Relevance on the social internet is fleeting. Facebook, Twitter, Tumblr, WordPress, and Google all know this. They’re among the vanguard for the moment, enjoying the same notoriety that MySpace, LiveJournal and Friendster once cherished.
I’m not enough of a business genius to claim, even in retrospect, to know why each of these former social-internet giants fell. But I am enough of a smart-ass to propose that in every case it was a case of a company losing its way. A company loses its way by diverging from the path its customers expect it to follow. For companies like Friendster and MySpace, that happened arguably by standing still while the needs of customers shifted. In other cases, the customer’s sights are in one direction while the company envisions something completely different.
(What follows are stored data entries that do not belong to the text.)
Lemma tableErase_spec (t : Table) k : validTable t -> is_key (Key k) -> is_Some (visible k (overlay t !! Key k)) ->
  exists t', tableErase k t = (inr tt, t') /\ becomesT t t' (delete (Key k) (overlay t)).
Proof.
  intros Hv Hk Hvis. unfold tableErase. rewrite overlay_lookup in Hvis. change (items (setKeys t (Remove (insertedKeys t) (Key k)))) with (items t).
  destruct (items t !! Key k) as [e|] eqn:He; cbn [overlayAt] in Hvis.
  - destruct (tracked_ok t _ e Hv He) as (_ & Hor & Hok). unfold shows in Hvis.
    assert (Hgen : is_Some (contents (base t) !! Key k) -> is_Some (Current e) ->
      exists t', track (E := E) (Key k) (mkTracked ActionErase (Original e) (Current e) (reinserted e) (threadPrev e)) (setKeys t (Remove (insertedKeys t) (Key k))) = (inr tt, t') /\
        becomesT t t' (delete (Key k) (overlay t))).
    { intros Hsome Hcur. eexists. split; [done|]. destruct (keys_removed t (Key k) (mkTracked ActionErase (Original e) (Current e) (reinserted e) (threadPrev e)) Hv ltac:(done)) as [Hasc Hkeys].
      apply (track_valid t (Key k) (mkTracked ActionErase (Original e) (Current e) (reinserted e) (threadPrev e)) _ Hv); [by split_and!|done|done]. }
    destruct (Action_ e) eqn:Ha; [| | |by destruct Hvis].
    + destruct Hok as [Hc Hsome]. apply Hgen; [done|]. by rewrite Hc.
    + destruct Hok as [Hnone _]. eexists. split; [done|]. split_and!; [|apply map_eq; intros x; rewrite overlay_lookup; cbn|done].
      * destruct (removeKey_spec (insertedKeys t) (Key k) (vt_keys t Hv)) as [Hasc Hx]. destruct Hv as [Hb Hi Hs Hin Ho]. constructor; cbn; try done.
        -- by apply map_Forall_delete.
        -- intros x. rewrite Hx, Hin. destruct (decide (x = Key k)) as [->|Hne]; [rewrite lookup_delete_eq; split; [tauto|by intros (? & ? & _)]|]. rewrite lookup_delete_ne by done. tauto.
      * destruct (decide (x = Key k)) as [->|Hne]; [by rewrite !lookup_delete_eq|]. by rewrite !lookup_delete_ne, overlay_lookup by done.
    + destruct Hok as [Hsome (d & Hd & _)]. apply Hgen; [done|]. by rewrite Hd.
  - assert (Hv0 : validTable (setKeys t (Remove (insertedKeys t) (Key k)))).
    { destruct (removeKey_spec (insertedKeys t) (Key k) (vt_keys t Hv)) as [Hasc Hx]. destruct Hv as [Hb Hi Hs Hin Ho]. constructor; cbn; try done. intros x. rewrite Hx, Hin.
      destruct (decide (x = Key k)) as [->|Hne]; [rewrite He; split; [tauto|by intros (? & ? & _)]|tauto]. }
    destruct (base_read _ k Hv0 Hk) as (b & Hr & Hb). pose proof (base_moves _ b Hv0 Hb) as Hm. unfold vbind. rewrite Hr. cbn [base setKeys] in *. destruct Hvis as [o Hvis]. rewrite Hvis.
    assert (Ho : contents (base t) !! Key k = Some o) by (unfold visible in Hvis; destruct (contents (base t) !! Key k) as [x|]; [by destruct (MatchesKeyletType k x); simplify_eq|done]).
    eexists. split; [done|]. destruct Hm as (Hv1 & Ho1 & Hr1). destruct Hb as (_ & Hcb & _). change (overlay t) with (overlay (setKeys t (Remove (insertedKeys t) (Key k)))). rewrite <- Ho1.
    eapply (becomesT_trans _ (setBase (setKeys t (Remove (insertedKeys t) (Key k))) b)); [by split_and!|].
    apply (track_valid _ (Key k) (mkTracked ActionErase (Some o) (Some o) false None) (Remove (insertedKeys t) (Key k)) Hv1); [|apply Hv1|].
    + unfold entryOk. cbn. rewrite Hcb, Ho. by split_and!.
    + apply (keys_kept (setBase (setKeys t (Remove (insertedKeys t) (Key k))) b) (Key k) (mkTracked ActionErase (Some o) (Some o) false None) Hv1). cbn. rewrite He. split; [done|]. by intros (? & ? & _).
Qed.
I have often wondered why some people like Facebook while other people like Twitter, and yet other people seem to favor them equally. I should come out and admit now that I “like” both services, but when it comes down to it, I devote the vast majority of my attention to Twitter. I’m not sure I completely “get” Facebook.
That’s a lie.
I get Facebook, but from where I sit, the selling point for Facebook is to be in touch with all the mundane, everyday things that your friends and family have to share. I love my friends and family, and I do love to keep in touch with their mundane activities. But that’s just it, isn’t it? Facebook is for the mundane. Love it or hate it, and sometimes there is an awful lot to love, Facebook is not in the business of providing a venue for punchy, thought-provoking, elevated banter.
That’s where Twitter comes in. The reason I spend the vast majority of my time reading and interacting with friends, acquaintances, and strangers on Twitter, is because the expectation of quality is high. Twitter, like blogging before it, has been broadly ridiculed as being about “what I ate for breakfast.” But in practice, that’s just not the case. The 140-character limit, and certain cultural expectations among the users I interact with, means that cutting humor, philosophical insight, and up-to-the-minute gossip and news, are to be expected. In short? Twitter has cachet.
Among the reasons for Twitter’s cachet is its distance from the tactics of other social networks. While Facebook relishes in trashing up your timeline with mindless games, polls, and other nonsense that distract from the core content of your followers, Twitter has remained relatively pure. I usually connect to Twitter with a desktop or mobile client, but even when I visit the web site, I’m mostly looking at a long list of things people said. And nothing else.
Twitter’s cachet has earned a lot of goodwill, but also a lot of skepticism about how it intends to sustain itself going forward. From day one, it seems, people have criticized the company for its lack of an obvious business model. Now it seems poised to answer that criticism with a vengeance. It has already locked out former partners such as Facebook and Tumblr, and is cracking down unilaterally on 3rd party apps that aim to offer first-class, full-service interfaces to the service.
As Dan Frommer explained in his Understanding Twitter post, Twitter is in a position where, to keep doing what it’s doing, it needs to hunker down and make money. Fast. Recently its actions have revealed that the way it intends to do that is by 1. Owning the core Twitter user experience and 2. Monetizing the ownership of that experience through ads or other means.
The problem with cachet is it’s easy to maintain when you’re giving, but much harder to maintain while you’re begging. Twitter’s new emphasis on earning money will quiet the criticisms of those who mocked them for lacking a business plan. But for customers who were attracted to the service because of its simplicity, for its elevated tone, or for the apparent disregard for the vulgarities of earning money, forfeiting that precious cachet may be the worst business plan of all.